(** *** The words of a pattern *)

(** The texts that a match of a pattern can cover (the start anchor is
    taken as the empty word wherever it stands). *)
Fixpoint lang (ic : bool) (r : regex) (w : pystr) : Prop :=
  match r with
  | Eps => w = []
  | Bol => w = []
  | Chr c => exists x, w = [x] /\ chr_match ic c x = true
  | Cls neg items => exists x, w = [x] /\ cls_match ic neg items x = true
  | Seq a b => exists w1 w2, w = w1 ++ w2 /\ lang ic a w1 /\ lang ic b w2
  | Alt a b => lang ic a w \/ lang ic b w
  | Rep a lo hi =>
      exists ws,
        w = concat ws /\ Forall (lang ic a) ws /\ (lo <= length ws)%nat
        /\ forall h, hi = Some h -> (length ws <= Nat.max lo h)%nat
  | Grp n a => lang ic a w
  end.

(** The least length of a word of a pattern, and the greatest one when
    there is one. *)
Fixpoint min_len (r : regex) : nat :=
  match r with
  | Eps | Bol => 0
  | Chr _ | Cls _ _ => 1
  | Seq a b => min_len a + min_len b
  | Alt a b => Nat.min (min_len a) (min_len b)
  | Rep a lo _ => lo * min_len a
  | Grp _ a => min_len a
  end.

Fixpoint max_len (r : regex) : option nat :=
  match r with
  | Eps | Bol => Some 0%nat
  | Chr _ | Cls _ _ => Some 1%nat
  | Seq a b =>
      match max_len a, max_len b with
      | Some x, Some y => Some (x + y)%nat
      | _, _ => None
      end
  | Alt a b =>
      match max_len a, max_len b with
      | Some x, Some y => Some (Nat.max x y)
      | _, _ => None
      end
  | Rep a lo hi =>
      match hi, max_len a with
      | Some h, Some x => Some (Nat.max lo h * x)%nat
      | _, _ => None
      end
  | Grp _ a => max_len a
  end.

(** A character that some literal or class of the pattern accepts. *)
Fixpoint accepts (ic : bool) (r : regex) (x : N) : bool :=
  match r with
  | Eps | Bol => false
  | Chr c => chr_match ic c x
  | Cls neg items => cls_match ic neg items x
  | Seq a b | Alt a b => accepts ic a x || accepts ic b x
  | Rep a _ _ | Grp _ a => accepts ic a x
  end.

(** The groups of a pattern, with their numbers. *)
Fixpoint groups_of (r : regex) : list (nat * regex) :=
  match r with
  | Grp n a => (n, a) :: groups_of a
  | Seq a b | Alt a b => groups_of a ++ groups_of b
  | Rep a _ _ => groups_of a
  | Eps | Bol | Chr _ | Cls _ _ => []
  end.

(** A state of the matcher in a text: its position is in the text, the
    rest is the text from there, and every group closed so far holds a word
    of a group of that number among [gs]. *)
Definition state_in (ic : bool) (gs : list (nat * regex)) (text : pystr)
    (st : mstate) : Prop :=
  m_rest st = drop (m_pos st) text
  /\ (m_pos st <= length text)%nat
  /\ forall n s e, (n, (s, e)) ∈ m_caps st ->
       exists a, (n, a) ∈ gs /\ lang ic a (slice s e text).

(** A matcher whose results come from words of [L]: what it gives is
    what its continuation gives for a state reached over such a word. *)
Definition sound_matcher (ic : bool) (gs : list (nat * regex)) (text : pystr)
    (L : pystr -> Prop) (m : matcher) : Prop :=
  forall st k res,
    state_in ic gs text st -> m st k = Some res ->
    exists w st1,
      state_in ic gs text st1
      /\ m_rest st = w ++ m_rest st1
      /\ m_pos st1 = (m_pos st + length w)%nat
      /\ L w /\ k st1 = Some res.

(** What a match object of a pattern in a text is sure to be. *)
Definition match_in (ic : bool) (r : regex) (text : pystr) (m : Match) : Prop :=
  m_string m = text
  /\ (m_start m <= m_end m <= length text)%nat
  /\ lang ic r (group 0 m)
  /\ forall n s e, (n, (s, e)) ∈ m_groups m ->
       exists a, (n, a) ∈ groups_of r /\ lang ic a (slice s e text).

(** [p] occurs in [s]. *)
Definition is_substring (p s : pystr) : Prop :=
  exists before after, s = before ++ p ++ after.

(** A character of a date: a decimal digit, a point, a slash or a hyphen. *)
Definition date_char (x : N) : bool :=
  is_digit x || (x =? 46) || (x =? 47) || (x =? 45).

(** An empty field, or a date as the date patterns capture it from the
    text: six to ten characters of a date. *)
Definition date_or_empty (text d : pystr) : Prop :=
  d = []
  \/ ((6 <= length d <= 10)%nat
      /\ Forall (fun x => date_char x = true) d
      /\ is_substring d text).

(** Made of ASCII digits, made of characters that are no white space. *)
Definition all_digits (s : pystr) : Prop :=
  Forall (fun x => is_ascii_digit x = true) s.

Definition no_space_inside (s : pystr) : Prop :=
  Forall (fun x => is_space x = false) s.

(** The matched text names the euro. *)
Definition euro_token (g0 : pystr) : bool :=
  contains (py "eur") (lower g0) || contains (py "€") g0.

(** What the amount loops keep true of their state, with respect to the
    plausible candidates [pool] of the text: the candidates kept are among
    them, and the total and the currency are the initial ones or come from
    one of the candidates kept. *)
Definition amounts_from (pool : list CandidateAmount) (st : amount_state) : Prop :=
  (forall c, c ∈ all_amounts st -> c ∈ pool)
  /\ ((st_total st = [] /\ st_currency st = py "CZK")
      \/ exists c, c ∈ all_amounts st /\ st_total st = amount c
                   /\ st_currency st = currency_of_label (matched_text c)).

(** A non-empty amount string that is a number strictly between [lo] and
    [hi]. *)
Definition number_between (lo hi : Z) (s : pystr) : Prop :=
  s <> [] /\ exists v, py_float s = Some v /\ float_between lo hi v = true.

(** *** Vocabulary of the correction analysis *)

(** [raw_text] and [pattern] of one turn of the loop. *)
Definition raw_text_of (entry : FeedbackEntry) : pystr :=
  lower (default [] (rawText entry)).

::::::

» ACTION ITEM
Reproduce each line from the data that has "characters" in it.

» WRITTEN SOLUTION
    text: six to ten characters of a date. *)
(** Made of ASCII digits, made of characters that are no white space. *)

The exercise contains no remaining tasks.